Screening for gambling harm

A 2017 study found that up to 30 per cent of people presenting to primary care, AOD and mental health services are experiencing problems with gambling.[i]

To improve support for people in this situation, the Foundation is piloting a simple, single-question screener validated as having a 92 per cent detection rate for identifying gambling harm in patients in a primary care and medical setting.

The question: In the past 12 months, have you had an issue with gambling?

The pilot includes a training program developed by the Foundation, with guidance from the Gambling Minds team at Alfred Psychiatry and clinical consultant Dr Jane Oakes.

It aims to help primary and allied health professionals improve treatment pathways for people negatively affected by gambling together with at least one comorbidity, such as mental ill-health.

‘This clear and straightforward guide to gambling harm and treatment options will certainly help our therapists keep gambling harm in mind,’ says Dr Eli Kotler, consultant psychiatrist and Medical Director of Malvern Private Hospital.

‘I have no doubt that this will lead to fewer missed opportunities for those suffering from gambling harm, and better outcomes for those who are already seeking treatment for related issues.’


It’s not unusual for patients to be reluctant to talk about gambling harm. The stigma associated with it is a barrier to help seeking,[ii] which partly explains why those affected sometimes fall through the cracks.

It’s telling that Gambler’s Help agencies in Victoria have reported that many people would rather acknowledge a drug or alcohol addiction than disclose a gambling problem.

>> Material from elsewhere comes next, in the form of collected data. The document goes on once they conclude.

(* ===== verification/LockerCalls.v ===== *)
(** * The calls of a locker

    [unlock], which puts releases off in a write unit of work, the global lock with its tickets,
    write units of work, and yielding, each on the invariant of a locker. *)
From stdpp Require Import sorting.
From S2P Require Import Prelude LockManager LockHeadInv LockHeadOps LockManagerInv LockManagerOps LockManagerProps DeadlockDetector FastMap Locker LockerView LockerOps LockerInv.
Import Mode Head Manager Locking LockerImpl Res.
Implicit Types (r : LockRequest) (w : World) (l : Locker) (res : Z).

Section calls.
Context (ids : gset Z) (Hids : Z.of_nat (size ids) < two32 - 2) (throttled : bool).
Abbreviation G := resourceIdGlobal.
Abbreviation requests_of w := (_requests (w_locker w)).
Abbreviation queue w := (_resourcesToUnlockAtEndOfUnitOfWork (w_locker w)).
Abbreviation nesting w := (_wuowNestingLevel (w_locker w)).
Abbreviation LInv := (LInv ids).
Abbreviation total := (total throttled).

(** ** [unlock] *)
Definition delays res (m : LockMode) : bool :=
  bool_decide (getType res ∈ [RESOURCE_COLLECTION; RESOURCE_DATABASE; RESOURCE_METADATA]) && (eqb m MODE_X || eqb m MODE_IX).
Lemma shouldDelayUnlock_spec res m : 1 ≤ getType res ≤ 6 → m ≠ MODE_NONE → shouldDelayUnlock res m = Ret (delays res m).
Proof.
  intros Ht Hm. unfold shouldDelayUnlock, delays, RESOURCE_GLOBAL, RESOURCE_MMAPV1_FLUSH, RESOURCE_MUTEX, RESOURCE_COLLECTION,
    RESOURCE_DATABASE, RESOURCE_METADATA. generalize dependent (getType res). intros t Ht.
  assert (t = 1 ∨ t = 2 ∨ t = 3 ∨ t = 4 ∨ t = 5 ∨ t = 6) as Hc by lia.
  destruct Hc as [->|[->|[->|[->|[->| ->]]]]], m; done.
Qed.
(** Released at once. *)
Definition unlocked_now res r w (gone : bool) w' : Prop :=
  gone = (rq_recursiveCount r =? 1) ∧ Idle ids w' ∧ Core w' ∧ Ticketed w' ∧
  kept_locker (w_locker w) (w_locker w') ∧ (∀ b, total b w' = total b w) ∧ upd_view res (counted_down r) w w' ∧
  (gone = false ∨ res ≠ G → _modeForTicket (w_locker w') = _modeForTicket (w_locker w)).
Lemma impl_unlocked res r it w p w' :
  Core w → Ticketed w → sview w res = Some r → impl_result ids throttled res r it w p w' → unlocked_now res r w p.1 w'.
Proof.
  intros HC Ht Hr (Hg & Hu & Hp). unfold unlocked_now. split; [done|]. unfold counted_down in *. rewrite <-Hg in *. destruct (p.1).
  - split_and!; [apply Hp|by eapply Core_dropped|by eapply Ticketed_dropped|by eapply dropped_kept|apply Hp|done|].
    intros [?|Hne]; [done|]. destruct Hp as (_ & _ & m' & -> & _). unfold forget. by rewrite (proj2 (Z.eqb_neq _ _) Hne).
  - destruct Hp as (_ & Hs & HI). split_and!; [done|by eapply Core_same| |by destruct Hs as [-> _]|by intros; apply same_total|done|].
    + eapply Ticketed_update; [done| |done|done]. by destruct Hs as [-> _].
    + intros _. by destruct Hs as [-> _].
Qed.
Lemma ticket_mode res w r : Ticketed w → sview w res = Some r → res = G → _modeForTicket (w_locker w) ≠ MODE_NONE.
Proof. intros Ht Hr ->. apply Ht. by rewrite Hr. Qed.
Lemma find_own res w r : Core w → sview w res = Some r → FastMap.at_key (FastMap.find res (requests_of w)) res (requests_of w).
Proof. intros HC Hr. apply FastMap.find_at; [apply HC|]. apply (co_keys w HC). by rewrite Hr. Qed.
Lemma wp_unlockImpl_find res r w :
  Idle ids w → Core w → Ticketed w → sview w res = Some r →
  wp (_unlockImpl ids throttled (FastMap.find res (requests_of w))) (λ p, unlocked_now res r w p.1) w.
Proof.
  intros HI HC Ht Hr. eapply wp_mono; [|eapply (wp_unlockImpl ids Hids throttled w _ res r); try done].
  - intros p w' Hp. by eapply impl_unlocked.
  - apply HC.
  - by eapply find_own.
  - by eapply ticket_mode.
Qed.
Lemma wp_unlock_now res r w :
  Idle ids w → Core w → Ticketed w → sview w res = Some r → nesting w = 0 →
  wp (unlock ids throttled res) (unlocked_now res r w) w.
Proof.
  intros HI HC Ht Hr Hn. unfold unlock, inAWriteUnitOfWork, the. wp_simpl. rewrite Hn. simpl. wp_simpl.
  eapply wp_mono; [|by apply (wp_unlockImpl_find res r)]. intros p w' Hp. by wp_simpl.
Qed.
Definition put_off res w : World :=
  w <| w_locker := w_locker w <| _resourcesToUnlockAtEndOfUnitOfWork := queue w ++ [res] |> |>.
Definition puts_off res r w : bool := (0 <? nesting w) && delays res (rq_mode r).
Lemma wp_unlock_core res r w :
  Idle ids w → Core w → Ticketed w → sview w res = Some r →
  wp (unlock ids throttled res)
    (λ gone w', if puts_off res r w then gone = false ∧ w' = put_off res w else unlocked_now res r w gone w') w.
Proof.
  intros HI HC Ht Hr. unfold puts_off. pose proof (co_nesting w HC) as Hn0. destruct (Z.ltb_spec 0 (nesting w)) as [Hn|Hn]; cbn [andb];
    [|apply wp_unlock_now; [done..|lia]].
  unfold unlock, inAWriteUnitOfWork, the. wp_simpl. rewrite (proj2 (Z.ltb_lt _ _) Hn). wp_simpl.
  rewrite (FastMap.at_key_objKey _ res) by (by eapply find_own). wp_simpl. unfold request_of. wp_simpl.
  pose proof (Idle_mode ids Hids w res r HI Hr) as Hm. pose proof (co_types w HC res ltac:(rewrite Hr; eauto)) as Hty.
  unfold sview in Hr. rewrite Hr. wp_simpl. rewrite (shouldDelayUnlock_spec res (rq_mode r) Hty Hm).
  wp_simpl. destruct (delays res (rq_mode r)).
  - unfold change. by wp_simpl.
  - wp_simpl. eapply wp_mono; [|by apply (wp_unlockImpl_find res r)]. intros p w' Hp. by wp_simpl.
Qed.
Lemma occurrences_app res q q' : occurrences res (q ++ q') = occurrences res q + occurrences res q'.
Proof. unfold occurrences, vsize. rewrite List.filter_app, length_app. lia. Qed.
Lemma occurrences_one res res' : occurrences res [res'] = if decide (res = res') then 1 else 0.
Proof. unfold occurrences. simpl. destruct (Z.eqb_spec res res'), (decide (res = res')); done. Qed.
Lemma occurrences_nonneg res q : 0 ≤ occurrences res q.
Proof. unfold occurrences, vsize. lia. Qed.
Lemma occurrences_pos res q : res ∈ q ↔ 0 < occurrences res q.
Proof.
  unfold occurrences, vsize. split.
  - intros Hq. assert (res ∈ List.filter (Z.eqb res) q) as Hf by (apply list_elem_of_In, filter_In; rewrite <-list_elem_of_In, Z.eqb_refl; done).
    destruct (List.filter _ q); [by apply elem_of_nil in Hf|simpl; lia].
  - intros Hl. destruct (List.filter (Z.eqb res) q) as [|x l] eqn:E; [simpl in Hl; lia|].
    assert (x ∈ List.filter (Z.eqb res) q) as Hx by (rewrite E; left). apply list_elem_of_In, filter_In in Hx as [Hx Ex].
    apply Z.eqb_eq in Ex as ->. by apply list_elem_of_In.
Qed.
Lemma Deferred_iff q w :
  Deferred q w ↔ ∀ res, 0 < occurrences res q → res ≠ G ∧ occurrences res q ≤ count_before (sview w res).
Proof.
  unfold Deferred. setoid_rewrite occurrences_pos. split; intros H res Hq; destruct (H res Hq) as [? Hc]; (split; [done|]).
  - destruct Hc as (r & -> & ?). done.
  - destruct (sview w res) as [r|]; simpl in Hc; [eauto|lia].
Qed.
(** The locker still holds the resource: it has been released less often than locked. *)
Definition holds_still res r w : Prop := sview w res = Some r ∧ occurrences res (queue w) < rq_recursiveCount r.
Lemma count_down r : 1 ≤ rq_recursiveCount r → count_before (counted_down r) = rq_recursiveCount r - 1.
Proof. unfold counted_down. destruct (Z.eqb_spec (rq_recursiveCount r) 1); simpl; lia. Qed.
Lemma unlocked_now_inv res r w gone w' : LInv w → holds_still res r w → unlocked_now res r w gone w' → LInv w'.
Proof.
  intros HL [Hr Ho] (_ & HI & HC & Ht & (_ & Hn & Hq & _) & _ & Hu & _). pose proof HL as [HI0 _ _ Hd Hout].
  split; rewrite ?Hn, ?Hq; try done. rewrite Deferred_iff in *. intros res' Hres'. destruct (Hd res' Hres') as [? Hc].
  split; [done|]. rewrite (Hu res'). case_decide as E; [subst|done]. destruct (Idle_granted ids Hids w res r HI0 Hr) as [_ H1].
  rewrite count_down by done. lia.
Qed.
Lemma G_type : getType G = RESOURCE_GLOBAL.
Proof. reflexivity. Qed.
Lemma delays_G m : delays G m = false.
Proof. by destruct m. Qed.
Lemma put_off_inv res r w : LInv w → holds_still res r w → puts_off res r w = true → LInv (put_off res w).
Proof.
  intros [HI HC Ht Hd Ho] [Hr Hc] Hp. apply andb_true_iff in Hp as [Hn Hdl]. apply Z.ltb_lt in Hn.
  destruct (Idle_locker ids w (put_off res w) HI eq_refl eq_refl eq_refl ltac:(apply HI)) as [HI' Hv].
  split; [done| |done| |].
  - destruct HC. by split.
  - rewrite Deferred_iff in *. simpl. intros res'. rewrite occurrences_app, occurrences_one, Hv. case_decide as E.
    + subst res'. intros _. split; [intros ->; by rewrite delays_G in Hdl|]. rewrite Hr. simpl. lia.
    + rewrite Z.add_0_r. apply Hd.
  - simpl. lia.
Qed.
Lemma wp_unlock res r w :
  LInv w → holds_still res r w →
  wp (unlock ids throttled res)
    (λ gone w', LInv w' ∧ if puts_off res r w then gone = false ∧ w' = put_off res w else unlocked_now res r w gone w') w.
Proof.
  intros HL Hh. pose proof HL as [HI HC Ht _ _]. eapply wp_mono; [|apply (wp_unlock_core res r); try done; apply Hh].
  intros gone w' Hw. split; [|done]. destruct (puts_off res r w) eqn:E.
  - destruct Hw as [-> ->]. by eapply put_off_inv.
  - by eapply unlocked_now_inv.
Qed.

‘Patients often feel so shamed, they don’t raise it, so it really is up to us as GPs to start the conversation,’ explains Dr Hester Wilson, practising GP, RACGP Fellow and Chair of the College’s Addiction Special Interest Group.

‘Asking one simple question can help us identify gambling harm in patients and allow us to intervene or refer to specialist services,’ adds Dr Wilson. ‘Doing this will limit the harm caused to our patients, their families and communities, leading to better health and wellbeing outcomes for everyone.’

Professional support

Gambler’s Help offers free, confidential advice, support and referral 24/7 to people experiencing harm from their own, or someone else’s gambling. GPs and allied health professionals can also call Gambler’s Help to discuss patient referrals and appropriate treatment options.

These include face-to-face, telehealth and online therapeutic counselling, peer support and financial counselling. In addition, counsellors have the expertise and resources to support and refer patients experiencing complex co-occurring AOD and mental health issues.

The Gambler’s Help number is 1800 858 858.

Information about the full range of support resources, including help in other languages, Gambler’s Help Youthline, support for First Nations communities, self-help tools and apps, is available from

For specialist psychiatric support with patients experiencing gambling harm and mental health issues, GPs and allied health professionals can contact the Gambling Minds team at the Alfred on (03) 9076 9888 or visit

Screening pilot follow-up

The Foundation’s screening tool and training pilot is being undertaken by Ballarat Community Health and Child and Family Services, which provides Gambler’s Help services in the region, and the Salvation Army’s Gambler’s Help service in metropolitan Melbourne.

Following an evaluation, enhanced training resources will be available to GPs and allied health professionals in early 2023. For more information, please email Tony Clarkson.


[i] Lubman D, Manning V, Dowling N, Rodda S, Lee S, Garde E, Merkouris S, & Volberg R. (2017). Problem gambling in people seeking treatment for mental illness. Victorian Responsible Gambling Foundation, Melbourne, (2017) p.33.

[ii] Hing N, Russell A.M.T, Nuske E and Gainsbury S.M. (2015). The stigma of problem gambling; Causes, characteristics and consequences. Victorian Responsible Gambling Foundation.